YOUR GOAL ::
After finding the line that contains "enough (Hgen : forall" in the material below, print that line and all subsequent lines exactly, up to and including the last.

INFORMATION GIVEN ::
-- Opening Marker --

(** X21: Report 8 alerts on exactly the accounts whose assigned portfolio holds
    an option of type Call and an option of type Put; an account without
    portfolio is never alerted on. *)
Theorem straddle_alerts_In :
  forall (db : list ClientAccount) (i : string),
    In i (straddle_alerts db)
    <-> exists (client : ClientAccount) (pf : Portfolio),
          In client db
          /\ iban client = i
          /\ portfolio client = Some pf
          /\ holds_option_of_type pf "Call"
          /\ holds_option_of_type pf "Put".
Proof.
  intros db i; unfold straddle_alerts.
  rewrite fold_left_collect
    with (select := fun client =>
                      match portfolio client with
                      | Some pf =>
                          if has_straddle_strategy pf then [iban client]
                          else []
                      | None => []
                      end).
  2:{ intros out client; destruct (portfolio client) as [pf |];
        [destruct (has_straddle_strategy pf) |]; now rewrite ?app_nil_r. }
  cbn [app]; rewrite in_flat_map; split.
  - intros (client & Hc & Hin).
    destruct (portfolio client) as [pf |] eqn:Hpf; [| now destruct Hin].
    destruct (has_straddle_strategy pf) eqn:Hs; [| now destruct Hin].
    destruct Hin as [Hi | []].
    rewrite has_straddle_strategy_existsb in Hs.
    apply andb_true_iff in Hs as [Hcall Hput].
    apply existsb_option_of_type in Hcall, Hput.
    exists client, pf; auto.
  - intros (client & pf & Hc & Hi & Hpf & Hcall & Hput).
    exists client; split; [exact Hc |].
    apply existsb_option_of_type in Hcall, Hput.
    rewrite Hpf, has_straddle_strategy_existsb, Hcall, Hput; now left.
Qed.

(** X22: Reports 5 and 7 split the accounts: report 7 never raises, an empty
    portfolio included, and every account is either given an average by
    report 7 or listed as inactive by report 5. *)
Theorem average_prices_inactive_accounts :
  forall db : list ClientAccount,
    exists lines : list (string * R),
      average_prices db = Py.Return lines
      /\ (List.length lines + List.length (inactive_accounts db)
          = List.length db)%nat.
Proof.
  intros db; unfold average_prices, inactive_accounts.
  rewrite fold_left_collect
    with (select := fun client =>
                      match portfolio client with
                      | None => [iban client]
                      | Some _ => []
                      end).
  2:{ intros out client; destruct (portfolio client); now rewrite ?app_nil_r. }
  cbn [app].
  enough (Hgen : forall acc : list (string * R),
             exists lines : list (string * R),
               for_each
                 (fun printed client =>
                    match portfolio client with
                    | Some pf =>
                        avg <- average_market_price pf ;;
                        Py.Return (printed ++ [(iban client, avg)])
                    | None => Py.Return printed
                    end)
                 db acc
               = Py.Return (acc ++ lines)
               /\ (List.length lines
                   + List.length
                       (flat_map
                          (fun client =>
                             match portfolio client with
                             | None => [iban client]
                             | Some _ => []
                             end) db)
                   = List.length db)%nat).
  { destruct (Hgen []) as (lines & Hrun & Hlen); exists lines; auto. }
  induction db as [| client db IH]; intros acc; cbn [for_each flat_map].
  - exists []; now rewrite app_nil_r.
  - destruct (portfolio client) as [pf |]; cbn [Py.bind].
    + destruct (average_market_price_returns pf) as [avg Havg].
      rewrite Havg; cbn [Py.bind].
      destruct (IH (acc ++ [(iban client, avg)])) as (lines & Hrun & Hlen).
      exists ((iban client, avg) :: lines); split.
      * rewrite Hrun, <- app_assoc; reflexivity.
      * cbn [app List.length] in *; lia.
    + destruct (IH acc) as (lines & Hrun & Hlen).
      exists lines; split; [exact Hrun |].
      cbn [app List.length] in *; lia.
Qed.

-- Closing Marker --

PROBLEM SOLUTION ::
  enough (Hgen : forall acc : list (string * R),
             exists lines : list (string * R),
               for_each
                 (fun printed client =>
                    match portfolio client with
                    | Some pf =>
                        avg <- average_market_price pf ;;
                        Py.Return (printed ++ [(iban client, avg)])
                    | None => Py.Return printed
                    end)
                 db acc
               = Py.Return (acc ++ lines)
               /\ (List.length lines
                   + List.length
                       (flat_map
                          (fun client =>
                             match portfolio client with
                             | None => [iban client]
                             | Some _ => []
                             end) db)
                   = List.length db)%nat).
  { destruct (Hgen []) as (lines & Hrun & Hlen); exists lines; auto. }
  induction db as [| client db IH]; intros acc; cbn [for_each flat_map].
  - exists []; now rewrite app_nil_r.
  - destruct (portfolio client) as [pf |]; cbn [Py.bind].
    + destruct (average_market_price_returns pf) as [avg Havg].
      rewrite Havg; cbn [Py.bind].
      destruct (IH (acc ++ [(iban client, avg)])) as (lines & Hrun & Hlen).
      exists ((iban client, avg) :: lines); split.
      * rewrite Hrun, <- app_assoc; reflexivity.
      * cbn [app List.length] in *; lia.
    + destruct (IH acc) as (lines & Hrun & Hlen).
      exists lines; split; [exact Hrun |].
      cbn [app List.length] in *; lia.
Qed.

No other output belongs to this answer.